При положительном нагрузочном тесте с сапроптерином – можно использовать его в начальной дозировке 2-5 мг/кг 1 раз в день, при необходимости повышая дозу до 20 мг/кг.
18. Синдром мальабсорбции. Целиакия: этиология, патогенез, клиническая картина, лабораторная и инструментальная диагностика, принципы диетотерапии.
Синдром мальабсорбции – синдром, объединяющий все виды патологии, обусловленной расстройством пищеварения и кишечного всасывания, и приводящего к нарушению метаболизма.
Целиакия (глютеновая энтеропатия) - иммуноопосредованное системное заболевание, которое возникает в ответ на употребление глютена или соответствующих проламинов генетически предрасположенными индивидуумами и характеризуется наличием широкой комбинации глютензависимых клинических проявлений, специфических антител (антител к тканевой трансглутаминазе (anti-tTG), антител к эндомизию (EMA), антител к деамидированым пептидам глиадина (anti-DGP), наличием HLA-DQ2 или HLA-DQ8 гаплотипов и энтеропатии.
ИЛИ
Целиакия – хроническая генетически детерминированная аутоиммунная Т-клеточно- опосредованная энтеропатия, характеризующаяся стойкой непереносимостью специфических белков эндосперма зерна некоторых злаковых культур с развитием атрофической энтеропатии и связанного с нею синдрома мальабсорбции.
Основным этиологическим фактором развития целиакии является белковый компонент глютен (синоним - клейковина) некоторых злаковых культур.

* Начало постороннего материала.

Lemma status_ok_test (resp : response) :
  (200 ≤ status_code resp ≤ 299)%Z →
  ((status_code resp <? 200)%Z || (299 <? status_code resp)%Z) = false.
Proof. intros H. apply orb_false_iff. split; apply Z.ltb_ge; lia. Qed.

Lemma check_sensor_bad_status (E : Env) key parent priv w resp :
  requests_get E (sensor_url parent priv) key = Some resp →
  (status_code resp < 200 ∨ 299 < status_code resp)%Z →
  check_sensor E key parent priv w =
    (Raise TypeError, World (metrics w) (sent w ++ [(sensor_url parent priv, key)])).
Proof.
  intros Hget Hstatus. unfold check_sensor.
  erewrite bind_Ok; last by (unfold http_get; rewrite Hget).
  replace ((status_code resp <? 200)%Z || (299 <? status_code resp)%Z) with true; first done.
  symmetry. apply orb_true_iff. destruct Hstatus; [left|right]; by apply Z.ltb_lt.
Qed.

Lemma check_sensor_bad_body (E : Env) key parent priv w resp :
  requests_get E (sensor_url parent priv) key = Some resp →
  (200 ≤ status_code resp ≤ 299)%Z →
  json_body resp = None →
  check_sensor E key parent priv w =
    (Raise TypeError, World (metrics w) (sent w ++ [(sensor_url parent priv, key)])).
Proof.
  intros Hget Hstatus Hbody. unfold check_sensor.
  erewrite bind_Ok; last by (unfold http_get; rewrite Hget).
  rewrite (status_ok_test _ Hstatus), Hbody. reflexivity.
Qed.
Definition p1 : ObjectId := "64b0000000000000000000f1".
Definition p2 : ObjectId := "64b0000000000000000000f2".

(** Alice's post, as [save] stores it. *)
Definition hello : PostDoc.t :=
  PostDoc.pre_save true
    (newPost p1 Sample.alice "Hello" "First #Post of the #team" None None).

Definition s0 : PDb := mkPDb [hello] [a_alice; a_bob; a_carol].

Definition accept_all : string -> bool := fun _ => true.

Definition session : list PCall :=
  [Create a_bob " News " "Some #news, #News and #more_news" None None p2;
   Like a_bob p1;
   CommentOn a_carol p1 " nice ";
   Put a_alice p1 None (Some "Now about #cats") None;
   Like a_bob p1;
   DeletePost a_carol p2].

End SampleP.

(** The post after an edit with the given (optional) fields: nothing
    else is touched. *)
Definition edited_post (t d l : option string) (p : PostDoc.t) : PostDoc.t :=
  PostDoc.mk (PostDoc._id p) (PostDoc.author p)
    (default_to t (PostDoc.title p)) (default_to d (PostDoc.description p))
    (match l with Some v => Some v | None => PostDoc.link p end)
    (PostDoc.hashtags p) (PostDoc.likes p) (PostDoc.comments p)
    (PostDoc.group p) (PostDoc.isDeleted p).

(** The post with the like of [u] added, and taken away. *)
Definition liked_by (u : ObjectId) (p : PostDoc.t) : PostDoc.t :=
  PostDoc.set_likes (PostDoc.likes p ++ [u]) p.

Definition unliked_by (u : ObjectId) (p : PostDoc.t) : PostDoc.t :=
  PostDoc.set_likes
    (splice1 (Z.to_nat (indexOf (PostDoc.likes p) u)) (PostDoc.likes p)) p.

Definition commented (u : ObjectId) (content : string) (p : PostDoc.t)
    : PostDoc.t :=
  PostDoc.set_comments (PostDoc.comments p ++ [Comment.mk u content]) p.

Definition comment_notice (user : UserDoc.t) (p : PostDoc.t) : Notification.t :=
  Notification.mk "comment" (UserDoc._id user) (Some (PostDoc._id p))
    (String.append (UserDoc.name user) " commented on your post").

Definition not_found : PResponse := mkPResponse 404 (PMessage "Post not found").
(** * Deterministic display from serde (src/src/serialization.rs)

    Shallow embedding of the [impl_deterministic_display_from_serde!] macro:
    the [Display::fmt] it generates serialises the value with
    [serde_json::to_string], strips surrounding quotes, strips surrounding
    braces and replaces special characters.

    Rust strings are modelled as Stdlib [string]s, i.e. as their UTF-8 byte
    sequences.  Every character the code inspects or replaces (backslash,
    double quote, colon, space and the two braces) is ASCII, and in UTF-8 an ASCII byte never occurs
    inside a multi-byte character, so byte-wise [starts_with], [ends_with]
    and [replace] agree with Rust's char-wise ones.  A panic is modelled by
    [None]. *)

From Stdlib Require Import Ascii String List ZArith Lia Bool.
From Stdlib Require Import Numbers.DecimalString.
Import ListNotations.
Open Scope string_scope.

(** ** Characters used by the code *)

Definition dquote : ascii := "034"%char.
Definition backslash : ascii := "092"%char.
Definition colon : ascii := "058"%char.
Definition space : ascii := "032"%char.
Definition lbrace : ascii := "123"%char.
Definition rbrace : ascii := "125"%char.
Definition lbracket : ascii := "091"%char.
Definition rbracket : ascii := "093"%char.
Definition comma : ascii := "044"%char.
Definition tilde : ascii := "126"%char.
Definition underscore : ascii := "095"%char.
Definition hyphen : ascii := "045"%char.
(** * sec-insights chat backend: engine construction and streamed messaging

    A shallow embedding of [backend/app/chat/engine.py] and
    [backend/app/chat/messaging.py], followed by the properties of the
    index map, the chat history, the tool sets, the event translator and the
    streaming dispatcher.

    Layout: Part I holds the definitions (module [Py] for the Python
    primitives the two files rely on, [Engine] and [Messaging] for the two
    source files); Part II holds the lemmas and theorems. *)

From Stdlib Require Import Ascii String ZArith NArith List Bool Lia.
From Stdlib Require Import Permutation Sorted.
From stdpp Require Import base tactics list strings gmap pretty.

#[local] Set Warnings "-clear-no-such-hyp".

Local Open Scope string_scope.
Local Open Scope Z_scope.
Local Open Scope list_scope.

(* ===================================================================== *)
(** * Part I. Definitions                                                 *)
(* ===================================================================== *)

(** ** Python primitives *)

Module Py.

(** Exception classes that the two files raise, catch or let through. *)
Inductive exn : Type :=
| FileNotFoundError
| ValueError
| TypeError
| KeyError
| AttributeError
| HTTPError
| ClosedResourceError.
(** * Flight-safety core of the drone surveillance system

  A shallow embedding of [src/geofence/geofence_manager.py] and of the
  command and monitoring paths of [src/drone_control/drone_controller.py].

  Python floats are idealised as real numbers ([R]); [float('inf')] is the
  extra element [PInf] of [ExtR].  The planar predicates that the manager
  obtains from the shapely library ([contains], [nearest_points]) are the
  fields of the class [Planar]; a concrete instance for polygon rings is
  given in [RingModel] and used to run the code on explicit inputs. *)

From Stdlib Require Import Reals Lra List String Bool Arith Lia.
From Stdlib Require Import DecimalString.
Import ListNotations.
Open Scope R_scope.

(** ** Numbers *)

Definition Rltb (x y : R) : bool := if Rlt_dec x y then true else false.
Definition Rleb (x y : R) : bool := if Rle_dec x y then true else false.
Definition Reqb (x y : R) : bool := if Req_dec_T x y then true else false.

(** A float that may be [float('inf')]. *)
Inductive ExtR : Type :=
| Fin (r : R)
| PInf.

(** [d < m] for a finite [d]. *)
Definition ext_ltb (d : R) (m : ExtR) : bool :=
match m with
| PInf => true
| Fin r => Rltb d r
end.

(** [m * k] for a positive finite [k]. *)
Definition ext_scale (m : ExtR) (k : R) : ExtR :=
match m with
| PInf => PInf
| Fin r => Fin (r * k)
end.

(** ** The shapely operations on points and two-point lines *)

Module Shapely.

(** [Point(x, y)]: the manager always passes [x = longitude],
    [y = latitude]. *)
Definition Point : Type := (R * R)%type.
Definition px (p : Point) : R := fst p.
Definition py (p : Point) : R := snd p.

(** [p.distance(q)] between two points. *)
Definition distance (p q : Point) : R :=
  sqrt ((px p - px q) * (px p - px q) + (py p - py q) * (py p - py q)).

(** [LineString([a, b]).length]. *)
Definition line_length (a b : Point) : R := distance a b.

(** The point at fraction [t] of the way from [a] to [b]. *)
Definition along (a b : Point) (t : R) : Point :=
  (px a + t * (px b - px a), py a + t * (py b - py a)).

Токсичными для больных являются растворимые в этаноле белки эндосперма зерна пшеницы (глиадины), ржи (секалины) и ячменя (хордеины), которые объединены в медицинской литературе общим названием «глютен». Глиадины представляют собой полипептидные цепи с высоким содержанием глютамина и пролина, что обусловливает их устойчивость к воздействию всех желудочных, панкреатических и кишечных протеиназ.
Наследственную предрасположенность к целиакии определяют молекулы HLA (главный комплекс гистосовместимости человека) II класса DQ2 и DQ8. Гаплотип HLA-DQ2 выявляется у 90-95% пациентов, HLA-DQ8 - у остальных 5-10%. Среди ассоциированных с целиакией генов, не относящихся к HLAрегиону - ген белка CTLA4, гены модификаторов иммунного ответа.
Центральным событием патогенеза целиакии является презентация пептидов глиадина в составе молекул HLA-DQ2/DQ8 глютен-специфическим CD4+ Т лимфоцитам с последующим 7 развитием иммуновоспалительного процесса в слизистой оболочке тонкой кишки (СОТК). Важную роль в модификации пептидов глиадина играет тканевая трансглутаминаза-2 (TG), фермент, катализирующий реакцию деамидирования аминокислот с заменой глутамина на глутаминовую кислоту. Под действием TG в молекуле глиадина формируются отрицательно заряженные эпитопы, что повышает сродство (аффинность) пептидов к соответствующим связывающим участкам молекул DQ2 и DQ8 и способствует прочному соединению HLA молекулы с рецепторами Т лимфоцитов.